I never argue about physics with physicists, about mathematics with mathematicians, about ecology with ecologists. Where I am not competent enough, I prefer to listen to experts. Economics, linguistics, ethnocultural studies, history, sociology, psychology and some other disciplines are other matters. Here I have some – not absolute – competence. First of all, methodological and philosophical. I am interested not in the special subject knowledge of linguists or semioticians, but in the way they think. There are disputes with geneticists about genetics or ecology with ecologists, for example, but it is the philosophical and methodological aspects of these disciplines that become the subject of debate – something in which I am competent – rather than the subject knowledge itself.

I am very interested in philosophical and methodological problems of artificial intelligence, the way of thinking about global problems, both geopolitical and economic, technological and humanitarian.

What is sought in these debates is the truth. And the way of approaching the truth is logic, ontology and methodology. That is what I do. And it is most often possible to come to a satisfactory result of disputes. It rarely happens, but it does.

  1. Religious disputes are a separate topic. Many things here rest on the hardheadedness of the participants and the obscurantism of both the religious and the atheist. Well, that’s fine. Religious disputes are eternal.
  2. In politics, my interest is focused on political thinking. And this is where the stupidest situation arises. Once I start talking about politics, they start treating me like a politician. And I have always been a philosopher, a methodologist, a researcher and an analyst.

I am not a politician, I know many times more about politics than politicians themselves. And that’s fine, as I research politics and do analytics. But it infuriates the politicians.
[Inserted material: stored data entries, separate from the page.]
(** The messages accepted and the messages received, in order; a received
    message is what the receiver finds in its buffer. *)
Fixpoint run_ipc (t : Z) (evs : list ipc_event) (k : kernel)
  : list (Z * list Z) * list (Z * list Z) * kernel :=
  match evs with
  | [] => ([], [], k)
  | EvSend from data len :: evs =>
    let '(r, k1) := ipc_send t data len (set_current_task from k) in
    let '(acc, got, k2) := run_ipc t evs k1 in
    (if r =? 1 then (from, payload (mem k) data len) :: acc else acc, got, k2)
  | EvRecv out :: evs =>
    let '(r, k1) := ipc_recv out (set_current_task t k) in
    let '(acc, got, k2) := run_ipc t evs k1 in
    match r with
    | Some (len, sender) =>
      (acc, (sender, build len (fun i => load8 (mem k1) (out ⊕ i))) :: got, k2)
    | None => (acc, got, k2)
    end
  end.

Definition ipc_event_ok (e : ipc_event) : Prop :=
  match e with
  | EvSend from _ len => 0 <= from < 16 /\ 0 <= len
  | EvRecv out => 0 <= out /\ out + 128 <= 4294967296
  end.

(** Sound mailboxes, byte-valued memory and messages. *)
Definition ipc_inv (t : Z) (k : kernel) : Prop :=
  alen (tasks k) = 16 /\ 0 <= t < 16 /\ (forall i, 0 <= i < 16 -> mailbox_wf (task k i)) /\
  mem_bytes (mem k) /\ Forall (fun q => Forall is_byte q.2) (queue (task k t)).

Lemma payload_bytes m data len : mem_bytes m -> 0 <= len -> Forall is_byte (payload m data len).
Proof.
  intros Hm Hl. apply arr_Forall. unfold payload. rewrite alen_build by lia. intros i Hi.
  rewrite build_get by done. apply Hm.
Qed.

Lemma ipc_inv_intro t k k' : ipc_inv t k -> alen (tasks k') = 16 ->
  (forall j, 0 <= j < 16 -> j <> t -> task k' j = task k j) -> mailbox_wf (task k' t) ->
  mem_bytes (mem k') -> Forall (fun q => Forall is_byte q.2) (queue (task k' t)) -> ipc_inv t k'.
Proof.
  intros (H1 & H2 & H3 & H4 & H5) Hl Hj Ht Hm Hq. split_and!; try done; try lia.
  intros i Hi. destruct (decide (i = t)) as [->|Hne]; [done|]. rewrite Hj by done. by apply H3.
Qed.

(** One send: the queue grows by what was accepted. *)
Lemma ipc_send_event t from data len k : ipc_inv t k -> 0 <= from < 16 -> 0 <= len ->
  let '(r, k1) := ipc_send t data len (set_current_task from k) in
  ipc_inv t k1 /\
  queue (task k1 t) =
    queue (task k t) ++ (if r =? 1 then [(from, payload (mem k) data len)] else []).
Proof.
  intros Hinv Hfrom Hlen. pose proof Hinv as (Hl & Ht & Hmail & Hmem & Hq).
  set (k0 := set_current_task from k). change (task k t) with (task k0 t).
  destruct (active (task k0 t)) eqn:Ha.
  2:{ unfold ipc_send. rewrite Ha, !orb_true_r. by rewrite app_nil_r. }
  pose proof (Hmail t Ht) as Hwf. change (task k t) with (task k0 t) in Hwf.
  pose proof Hwf as (_ & _ & _ & _ & _ & M6 & _).
  destruct (Z.leb_spec 4 (mailbox_count (task k0 t))) as [Hfull|Hroom].
  { unfold ipc_send, MAX_TASKS, MAILBOX_QUEUE_SIZE.
    rewrite (proj2 (Z.ltb_ge t 0)), (proj2 (Z.leb_gt 16 t)), Ha, (proj2 (Z.leb_le 4 _)) by lia.
    cbn [orb negb Z.eqb]. by rewrite app_nil_r. }
  destruct (ipc_send_delivers t data len k0) as (msg & len' & Hl' & Hm & Hp & ->); [done..|].
  set (k1 := upd_task t _ k0).
  assert (Ht1 : task k1 t = delivered (task k0 t) msg len' from) by (by apply task_upd; cbn; lia).
  assert (Hqd : queue (task k1 t) = queue (task k0 t) ++ [(from, payload (mem k) data len)])
    by (by rewrite Ht1, queue_delivered, Hp).
  split; [|exact Hqd]. apply (ipc_inv_intro t k); try done.
  - unfold k1, upd_task. cbn [tasks set_tasks]. by rewrite alen_arr_set.
  - intros j Hj Hne. unfold k1, task, upd_task. cbn [tasks set_tasks]. by apply arr_get_set_ne.
  - rewrite Ht1. by apply delivered_wf.
  - rewrite Hqd. apply Forall_app. split; [exact Hq|]. constructor; [by apply payload_bytes|constructor].
Qed.

(** One reception: what is found in the buffer is the head of the queue. *)
Lemma ipc_recv_event t out k : ipc_inv t k -> 0 <= out -> out + 128 <= 4294967296 ->
  let '(r, k1) := ipc_recv out (set_current_task t k) in
  ipc_inv t k1 /\
  queue (task k t) =
    match r with
    | Some (len, sender) => [(sender, build len (fun i => load8 (mem k1) (out ⊕ i)))]
    | None => []
    end ++ queue (task k1 t).
Proof.
  intros Hinv Ho Ho'. pose proof Hinv as (Hl & Ht & Hmail & Hmem & Hq).
  set (k0 := set_current_task t k). change (task k t) with (task k0 t).
  pose proof (Hmail t Ht) as Hwf. change (task k t) with (task k0 t) in Hwf, Hq.
  destruct (decide (mailbox_count (task k0 t) = 0)) as [Hz|Hnz].
  { unfold ipc_recv. change (current_task k0) with t. by rewrite Hz. }
  pose proof (ipc_recv_pops out k0 Ht Hl Hwf Hnz Ho Ho') as H.
  change (current_task k0) with t in H. cbn zeta in H.
  pose proof (queue_popped (task k0 t) Hwf Hnz) as Hpop. rewrite Hpop in Hq.
  destruct (message (task k0 t) 0) as [sender bytes]. destruct H as (m & -> & Hlen & Hm).
  apply Forall_cons in Hq as [Hb Hq]. cbn [snd] in Hb. rewrite arr_Forall in Hb.
  set (k1 := upd_task t popped (set_mem m k0)).
  assert (Ht1 : task k1 t = popped (task k0 t)).
  { exact (task_upd t popped (set_mem m k0) ltac:(cbn [tasks set_mem set_current_task k0]; lia)). }
  split.
  - apply (ipc_inv_intro t k); try done.
    + unfold k1, upd_task. cbn [tasks set_tasks]. by rewrite alen_arr_set.
    + intros j Hj Hne. unfold k1, task, upd_task. cbn [tasks set_tasks set_mem]. by apply arr_get_set_ne.
    + rewrite Ht1. by apply popped_wf.
    + intros x. change (mem k1) with m. rewrite Hm. destruct (_ && _); [apply u8_range|apply Hmem].
    + by rewrite Ht1.
  - rewrite Ht1, Hpop. cbn [app]. do 2 f_equal. apply arr_ext; rewrite ?alen_build by lia; [done|].
    intros i Hi. rewrite build_get by done. change (mem k1) with m. unfold load8.
    rewrite u32_idemp, u32_id, Hm by (unfold is_u32; lia).
    replace (out + i - out) with i by lia. zcases. symmetry. by apply u8_id, Hb.
Qed.
Lemma ata_error_sticky_witness :
  p_faults failed_pio = [] /\
  perform_all [ReadAt 5; WriteAt 5 []; ReadAt 7] failed_pio = ([false; false; false], polls 9 failed_pio).
Proof.
  split; [apply failed_pio_latched|].
  apply (ata_error_sticky failed_pio [ReadAt 5; WriteAt 5 []; ReadAt 7]). apply failed_pio_latched.
Defined.
Lemma grid_put m m' c x y : on_screen x y ->
  (forall x' y', on_screen x' y' ->
     cell m' x' y' = if (x' =? x) && (y' =? y) then c else cell m x' y') ->
  grid m' = put c x y (grid m).
Proof.
  intros [Hx Hy] H. unfold put. apply grid_ext; [by rewrite alen_arr_set, alen_grid|].
  intros y' Hy'. rewrite arr_get_set by (rewrite alen_grid; lia). rewrite !grid_row by done.
  destruct (Z.eqb_spec y y') as [<-|Ny].
  - rewrite alen_arr_set, alen_build by done. split; [done|]. intros x' Hx'.
    rewrite arr_get_set by (rewrite alen_build; lia). rewrite build_get by done.
    rewrite H by done. rewrite Z.eqb_refl, andb_true_r. by rewrite (Z.eqb_sym x' x).
  - rewrite alen_build by done. split; [done|]. intros x' Hx'. rewrite build_get by done.
    rewrite H by done. rewrite (proj2 (Z.eqb_neq y' y)) by lia. by rewrite andb_false_r.
Qed.

Lemma grid_scroll m m' :
  (forall x y, on_screen x y -> cell m' x y = if y <? 24 then cell m x (y + 1) else 32) ->
  grid m' = drop 1 (grid m) ++ [blank_row].
Proof.
  intros H. assert (Hd : alen (drop 1 (grid m)) = 24).
  { pose proof (alen_grid m). unfold alen in *. rewrite length_drop. lia. }
  apply grid_ext; [unfold alen in *; rewrite length_app; cbn [length]; lia|].
  intros y Hy. destruct (Z.ltb_spec y 24) as [Hlt|Hge].
  - rewrite arr_get_app_l by lia. replace ((drop 1 (grid m)).[y]) with (grid m).[y + 1].
    2:{ symmetry. apply arr_get_lookup; [lia|]. rewrite lookup_drop.
        replace (1 + Z.to_nat y)%nat with (Z.to_nat (y + 1)) by lia.
        apply arr_lookup_get. rewrite alen_grid. lia. }
    rewrite grid_row by lia. rewrite alen_build by done. split; [done|]. intros x Hx.
    rewrite build_get by done. rewrite H by done. by rewrite (proj2 (Z.ltb_lt y 24)).
  - rewrite arr_get_app_r by lia. rewrite Hd. replace (y - 24) with 0 by lia.
    rewrite arr_get_cons_0. split; [done|]. intros x Hx. unfold blank_row. rewrite build_get by done.
    rewrite H by done. by rewrite (proj2 (Z.ltb_ge y 24)).
Qed.

(** *** The hardware cursor *)

Lemma hw_update s : on_screen (cursor_x s) (cursor_y s) ->
  hw_cursor (vga_ports (update_cursor s)) = 80 * cursor_y s + cursor_x s.
Proof.
  intros [Hx Hy]. unfold update_cursor, hw_cursor. cbn [vga_ports vga_outb].
  rewrite <- !app_assoc, fold_left_app.
  destruct (fold_left crtc_write (vga_ports s) (0, 0, 0)) as [[idx hi] lo]. cbn.
  rewrite !(Z.land_ones _ 8), Z.shiftr_div_pow2 by lia. unfold MAX_COLS, u8, u16.
  change (2 ^ 8) with 256. Z.div_mod_to_equations. lia.
Qed.

Lemma wf_update s : mem_bytes (vmem s) -> on_screen (cursor_x s) (cursor_y s) ->
  is_byte (current_color s) -> colours_ok (vmem s) (current_color s) -> screen_wf (update_cursor s).
Proof. intros Hm Hc Hb Ha. split; try done. exact (hw_update s Hc). Qed.

(** *** Steps *)

(** What every output operation preserves of the memory: bytes, colours, and
    everything off the screen. *)
Definition draws (color : Z) (m m' : memory) : Prop :=
  mem_bytes m' /\ colours_ok m' color /\ agree_on off_screen m m'.

Lemma draws_trans color m1 m2 m3 : draws color m1 m2 -> draws color m2 m3 -> draws color m1 m3.
Proof.
  intros (_ & _ & H1) (H2 & H3 & H4). split_and!; [done|done|]. by eapply agree_on_trans.
Qed.

Lemma draws_refl color m : mem_bytes m -> colours_ok m color -> draws color m m.
Proof. intros. split_and!; [done|done|]. done. Qed.
Lemma demo_exec_wf : kernel_wf demo_layout 1048576 (ek demo_exec) boot_blocks no_spaces.
Proof.
  apply wf_outside_heap; [apply running_kernel_wf|]. intros x Hx. change (heap_start running_kernel) with 1048576 in Hx.
  unfold demo_line, range in *. zcases.
Qed.

Lemma demo_image_safe : safe_image 65536 (padded (demo_elf 3145728 8 16) 140).
Proof.
  intros m Hm _. assert (Hag : agree_on (range 65536 140) demo_image m).
  { intros x Hx. unfold range in Hx. replace x with (65536 + (x - 65536)) at 1 by lia. rewrite Hm.
    - unfold padded, demo_image, staged. rewrite take_ge by (vm_compute; lia).
      by rewrite arr_get_app_l by (change (0 <= x - 65536 < 140); lia).
    - change (0 <= x - 65536 < 512). lia. }
  assert (H32 : forall o, 0 <= o <= 136 -> load32 m (65536 + o) = load32 demo_image (65536 + o)).
  { intros o Ho. apply load32_agree; [lia|lia|]. eapply agree_on_weaken; [|exact Hag]. unfold range. lia. }
  assert (Hoff : e_phoff m 65536 = 52) by (unfold e_phoff; rewrite u32_id by done; rewrite H32 by lia; by vm_compute).
  assert (Hnum : e_phnum m 65536 = 1).
  { unfold e_phnum, load16. rewrite !u32_id by done. unfold load8.
    rewrite !u32_id by done. rewrite !Hag by (unfold range; lia). by vm_compute. }
  split; [unfold ph_no_wrap; rewrite Hoff, Hnum; lia|].
  intros _ i Hi _. rewrite Hnum in Hi. replace i with 0 by lia. unfold phdr, read_phdr. cbn [p_filesz p_memsz].
  rewrite Hoff, !u32_id by done. change (65536 + 52 + 32 * 0) with (65536 + 52). rewrite <- !Z.add_assoc.
  rewrite !H32 by lia. by vm_compute.
Qed.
Politics is their business, the meaning of their life, some even confuse it with their vocation. And then some philosopher comes along and declares that he knows their cause, the meaning of their life, their vocation better than they do.

How can that be tolerated? But that’s just the way it is. And it should have been tolerated.
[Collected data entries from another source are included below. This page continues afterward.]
(** [shell_init] on a shell that was just loaded. *)
Lemma shell_init_ok ib st cmds : fs_wf (efs (sys st)) -> edit_ok ib st -> history_count st = 0 -> buffer_idx st = 0 ->
  saved_history (lookup_file (efs (sys st))) cmds ->
  let st' := shell_init st in
  edit_ok ib st' /\ commands st' = cmds /\ buffer_idx st' = 0 /\
  exists out f, same_files (efs (sys st)) f /\ sys st' = mkExec (Sched.kprint out (ek (sys st))) f (slot_pid (sys st)).
Proof.
  intros Hwf Hok Hc Hi Hs st'.
  assert (Hset : forall e, edit_ok ib (set_sys e st)).
  { intros e. apply edit_ok_sys; [|done]. unfold line. cbn [buffer_idx set_sys]. by rewrite Hi. }
  unfold shell_init in st'. set (banner := newline ++ text "MxOS Shell v1.0" ++ _) in st'. clearbody banner.
  set (sa := sh_print banner st) in st'.
  destruct (history_start ib sa cmds Hwf (Hset _) Hs) as (s1 & (o1 & f1 & F1 & E1) & Eh). fold sa in st'.
  set (sh0 := history_load_from_disk sa) in *.
  destruct (push_cmds_ok ib (reverse cmds) s1) as [Hok1 Hc1]; [rewrite E1; apply Hset|by apply Forall_reverse; destruct Hs|].
  destruct (push_cmds_sys (reverse cmds) s1) as [Hsys1 Hi1]. rewrite <- Eh in *. rewrite reverse_involutive in Hc1.
  assert (Hcm : commands sh0 = cmds).
  { rewrite Hc1. assert (Hn : commands s1 = []) by (unfold commands, max_steps; replace (history_count s1) with 0 by (rewrite E1; symmetry; exact Hc); done).
    rewrite Hn, app_nil_r. apply take_ge. destruct Hs as (_ & Hl8 & _). unfold alen in Hl8. lia. }
  assert (Hwf1 : fs_wf (efs (sys sh0))) by (rewrite Hsys1, E1; by eapply same_files_wf).
  destruct (motd_reads sh0 sh0 (only_reads_refl _ Hwf1) Hwf1) as (o2 & f2 & F2 & E2).
  assert (Hidx : buffer_idx sh0 = 0) by (rewrite Hi1, E1; exact Hi).
  assert (Hst : st' = set_buffer_idx 0 (set_sys (exec_print prompt (sys (shell_show_motd sh0))) sh0)).
  { unfold st'. rewrite E2. done. }
  split_and!.
  - rewrite Hst. assert (Hb : edit_ok ib (set_sys (exec_print prompt (sys (shell_show_motd sh0))) sh0)).
    { apply edit_ok_sys; [|done]. unfold line. cbn [buffer_idx set_sys]. by rewrite Hidx. }
    destruct Hb. split; try done; lia.
  - by rewrite Hst.
  - by rewrite Hst.
  - exists (banner ++ o1 ++ o2 ++ prompt), f2.
    split; [eapply same_files_trans; [exact F1|]; rewrite Hsys1, E1 in F2; exact F2|].
    rewrite Hst, E2, Hsys1, E1. change (sys sa) with (exec_print banner (sys st)). unfold exec_print, set_ek, Sched.kprint, set_sys, set_buffer_idx. cbn [sys ek efs slot_pid Sched.console].
    rewrite <- !app_assoc. done.
Qed.
End files.

(** ** The whole start *)

Section start.
Context {D : Type} `{BlockDeviceLaws D}.
Context (disk_large : FS_DATA_END_LBA <= nsectors).
Context (L : Layout) (im : image).

(** What is on the disk: nothing (no signature), or the files of an earlier
    run. *)
Definition disk_holds (d : D) (files : list Z -> option (list Z)) : Prop :=
  (working d /\ magic (decode_root (disk_root d)) <> FS_MAGIC /\ forall nm, files nm = None) \/
  exists f, fs_wf f /\ dev f = d /\ forall nm, lookup_file f nm = files nm.

Lemma fs_init_any d files s : disk_holds d files -> dev s = d -> root_typed (root s) ->
  exists f, fs_init s = (tt, f) /\ fs_wf f /\ forall nm, good_name nm -> lookup_file f nm = files nm.
Proof.
  intros [(Hw & Hm & Hf)|(f0 & Hwf & Hd & Hf)] Hs Hr.
  - destruct (format_ok disk_large s) as (f & E & Hwf & Hroot); [by rewrite Hs|done|by rewrite Hs|].
    exists f. split_and!; [done|done|]. intros nm Hn. rewrite Hf. by apply lookup_formatted.
  - destruct (fs_reboot_ok disk_large f0 s Hwf Hr) as (f & E & Hwf' & _ & _ & Hlk); [congruence|].
    exists f. split_and!; [done|done|]. intros nm _. by rewrite Hlk.
Qed.

(** The files of the started system. *)
Definition files_after (files : list Z -> option (list Z)) (f : fs D) : Prop :=
  (forall nm, good_name nm -> nm <> text "hello" -> nm <> text "echo" -> lookup_file f nm = files nm) /\
  seeded (files (text "hello")) (hello_elf im) (lookup_file f (text "hello")) /\
  seeded (files (text "echo")) (echo_elf im) (lookup_file f (text "echo")).
Lemma echo_under_kernel_witness : exists k',
  run demo_layout 200 [echo_cpu; echo_cpu; echo_cpu; echo_cpu] demo_echo echo_kernel = Some (sys_exit (mem k'), k') /\
  Sched.console k' = text "[echo] " ++ text "un deux" ++ newline /\
  queue (task k' 0) = [(1, text "un deux")].
Proof.
  destruct echo_literals as [L1 L2]. assert (Hu : user_cpu echo_cpu) by (split; [by repeat constructor|done]).
  destruct (echo_under_kernel demo_layout 200 6000 6100 7000 5000 demo_args echo_data
    [echo_cpu; echo_cpu; echo_cpu; echo_cpu] echo_kernel ltac:(lia) ltac:(lia) echo_apart echo_args_at echo_fuel ltac:(lia) L1 L2)
    as (k' & H1 & H2 & H3 & _).
  - by repeat constructor.
  - done.
  - change (52 <= 20000 < 4294967296). lia.
  - change (tss_esp0 echo_kernel) with 20000. unfold kframe, echo_data, range. change (tss_esp0 echo_kernel) with 20000. lia.
  - reflexivity.
  - apply demo_sched_ipc.
  - reflexivity.
  - by vm_compute.
  - exists k'. exact (conj H1 (conj H2 H3)).
Defined.

Definition hello_memory : memory := place 5300 (hello_text ++ [0]) (place 5400 (received_text ++ [0]) (place 6200 (text " " ++ [0]) echo_memory)).
Definition demo_hello : program := hello_main 5300 5400 6200 6100 2 5000 hello_memory.
Lemma convert_missing_input_witness :
  @convert Sample.runtime [lit "notes.jsf"] [lit "out"; lit "notes.pdf"]
      (mkWorld ∅ [] [])
    = (Raise (FileNotFoundError (lit "Missing input: " ++ path_str [lit "notes.jsf"])),
       mkWorld ∅ [] [EvExists [lit "notes.jsf"]])
  /\ forall prog arg1 arg2 : str,
       @resolve Sample.runtime arg1 = Some [lit "notes.jsf"] ->
       @resolve Sample.runtime arg2 = Some [lit "out"; lit "notes.pdf"] ->
       @main Sample.runtime [prog; arg1; arg2] (mkWorld ∅ [] [])
       = (Return 1,
          mkWorld ∅
            [lit "Conversion failed: " ++ lit "Missing input: "
             ++ path_str [lit "notes.jsf"]]
            [EvResolve arg1; EvResolve arg2; EvExists [lit "notes.jsf"]]).
Proof.
  apply (@convert_missing_input Sample.runtime [lit "notes.jsf"]
           [lit "out"; lit "notes.pdf"] (mkWorld ∅ [] [])).
  reflexivity.
Defined.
No way. They start accusing me

– of monopolizing the truth;

– of politicizing something (like NGOs or philosophy);

– of having a foot in both worlds, being both an analyst and a politician at the same time;

– of authoritarianism and dictate, grantsmanship, KGBism, well, that sort of thing.

While I’m just a philosopher and a methodologist. I deal with all modes of thinking.
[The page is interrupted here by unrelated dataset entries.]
(** A Wednesday, the Thursday after it and the Wednesday a week later. *)
Definition night_of_jan_8 : Row :=
  mkRow (Some 20096%Z) (Some (15#2)) (Some (70005#1000)) (Some 23) (Some (13#2))
        (Some 45) (Some 5) (Some 62) (Some 21) (Some 24) (Some 55).

Definition week_table : FTable :=
  engineer_features [night_of_jan_1; night_of_jan_2; night_of_jan_8].

(** Two nights that differ in everything but the hours slept. *)
Definition constant_duration_table : FTable :=
  engineer_features
    [mkRow (Some 20089%Z) (Some 7) (Some 70) (Some 22) (Some 5) (Some 50)
           (Some 5) (Some 65) (Some 18) (Some 22) (Some 60);
     mkRow (Some 20090%Z) (Some 7) (Some 80) (Some 23) (Some 6) (Some 40)
           (Some 4) (Some 60) (Some 20) (Some 25) (Some 55)].


End AnalyzerExamples.

(** The labels and advisory strings of the risk heuristics. *)
Module RiskText.

Definition cardiovascular : string := "Increased cardiovascular risk".
Definition metabolic : string := "Metabolic disorder risk".
Definition cognitive : string := "Cognitive decline risk".
Definition mental : string := "Mental health vulnerability".
Definition age_related : string := "Age-related sleep disorder risk".

Definition advice_duration : string :=
  "🕒 Increase sleep duration to at least 7 hours".
Definition advice_quality : string :=
  "🛏️ Improve sleep quality through better sleep hygiene".
Definition advice_stress : string :=
  "🧘‍♀️ Implement stress management techniques".
Definition advice_deep : string :=
  "💪 Focus on improving deep sleep through exercise".
Definition advice_rem : string :=
  "⏰ Improve REM sleep by maintaining regular sleep patterns".

End RiskText.

Module TrendExamples.
Import Transformer TableSpec AnalyzerExamples.

(** Five nights, and eight nights that end with the same five. *)
Definition five_nights : FTable :=
  engineer_features
    [night_of_jan_1; night_of_jan_2; night_of_jan_8; night_of_jan_1;
     night_of_jan_2].

Definition eight_nights : FTable := week_table ++ five_nights.

End TrendExamples.

(** * Properties *)

(** ** Comparisons *)

Lemma Qltb_lt x y : Qltb x y = true <-> x < y.
Proof.
  unfold Qltb. rewrite negb_true_iff. split; intro H.
  - apply Qnot_le_lt. intro C. apply Qle_bool_iff in C. congruence.
  - destruct (Qle_bool y x) eqn:E; trivial.
    apply Qle_bool_iff in E. exfalso. revert E. apply Qlt_not_le, H.
Qed.

Lemma Qltb_ge x y : Qltb x y = false <-> y <= x.
Proof.
  unfold Qltb. rewrite negb_false_iff. apply Qle_bool_iff.
Qed.

Lemma Qgtb_gt x y : Qgtb x y = true <-> y < x.
Proof. apply Qltb_lt. Qed.

Lemma Qgtb_le x y : Qgtb x y = false <-> x <= y.
Proof. apply Qltb_ge. Qed.

Lemma Qgeb_ge x y : Qgeb x y = true <-> y <= x.
Proof. apply Qle_bool_iff. Qed.

Lemma Qgeb_lt x y : Qgeb x y = false <-> x < y.
Proof.
  unfold Qgeb. split; intro H.
  - apply Qnot_le_lt. intro C. apply Qle_bool_iff in C. congruence.
  - destruct (Qle_bool y x) eqn:E; trivial.
    apply Qle_bool_iff in E. exfalso. revert E. apply Qlt_not_le, H.
Qed.

(** Case analysis on one Python comparison, leaving the arithmetic fact. *)
Ltac cmp_cases :=
  repeat match goal with
  | |- context [Qltb ?a ?b] =>
      let E := fresh "E" in
      destruct (Qltb a b) eqn:E;
      [apply Qltb_lt in E | apply Qltb_ge in E]
  | |- context [Qgtb ?a ?b] =>
      let E := fresh "E" in
      destruct (Qgtb a b) eqn:E;
      [apply Qgtb_gt in E | apply Qgtb_le in E]
  | |- context [Qgeb ?a ?b] =>
      let E := fresh "E" in
      destruct (Qgeb a b) eqn:E;
      [apply Qgeb_ge in E | apply Qgeb_lt in E]
  end.

(** ** Risk heuristics *)

Section RiskFacts.
Import Risk.

Lemma duration_risk_range d : (0 <= duration_risk d <= 30)%Z.
Proof. unfold duration_risk. cmp_cases; lia. Qed.

Lemma quality_risk_range q : (0 <= quality_risk q <= 25)%Z.
Proof. unfold quality_risk. cmp_cases; lia. Qed.

Lemma deep_risk_range p : (0 <= deep_risk p <= 20)%Z.
Proof. unfold deep_risk. cmp_cases; lia. Qed.

Lemma rem_risk_range p : (0 <= rem_risk p <= 15)%Z.
Proof. unfold rem_risk. cmp_cases; lia. Qed.

Lemma age_risk_range a : (0 <= age_risk a <= 20)%Z.
Proof. unfold age_risk. cmp_cases; lia. Qed.

Lemma stress_risk_range s : (0 <= stress_risk s <= 25)%Z.
Proof. unfold stress_risk. cmp_cases; lia. Qed.

Lemma heart_risk_range h : (0 <= heart_risk h <= 15)%Z.
Proof. unfold heart_risk. cmp_cases; lia. Qed.

(** Closes a goal [(c1 <= c2)%Z] between two penalties once every comparison
    has been decided: either the constants agree with the order, or the
    decided comparisons contradict each other. *)
Ltac tiers := cmp_cases; first [lia | exfalso; lra].

(** Shorter sleep is riskier, from anywhere outside the over-sleeping tier,
    and from anywhere at all once the new value is below 6. *)
Lemma duration_risk_shorter d d' :
  d' <= d -> d <= 9 \/ d' < 6 -> (duration_risk d <= duration_risk d')%Z.
Proof. intros H [H9|H6]; unfold duration_risk; tiers. Qed.

(** Longer sleep is riskier, from anywhere outside the short-sleep tiers. *)
Lemma duration_risk_longer d d' :
  d <= d' -> 7 <= d -> (duration_risk d <= duration_risk d')%Z.
Proof. intros H H7; unfold duration_risk; tiers. Qed.

Lemma quality_risk_antitone q q' :
  q' <= q -> (quality_risk q <= quality_risk q')%Z.
Proof. intros H; unfold quality_risk; tiers. Qed.

Lemma deep_risk_antitone p p' : p' <= p -> (deep_risk p <= deep_risk p')%Z.
Proof. intros H; unfold deep_risk; tiers. Qed.

Lemma rem_risk_antitone p p' : p' <= p -> (rem_risk p <= rem_risk p')%Z.
Proof. intros H; unfold rem_risk; tiers. Qed.

Lemma age_risk_monotone a a' : a <= a' -> (age_risk a <= age_risk a')%Z.
Proof. intros H; unfold age_risk; tiers. Qed.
With the thinking of philistines and politicians.

With the thinking of scientists in the various fields.

With the thinking of managers, executives and leaders, including religious ones.

And with the thinking of philosophers themselves. But that is another conversation. The only ones I will never tire of arguing are Belarusian philosophers. I will do it for the rest of my life. With age, with the decrease of powers, energy and activity, I may lose interest in politics, religion, some sciences, even in scientific and technological revolution and progress, but not in philosophy.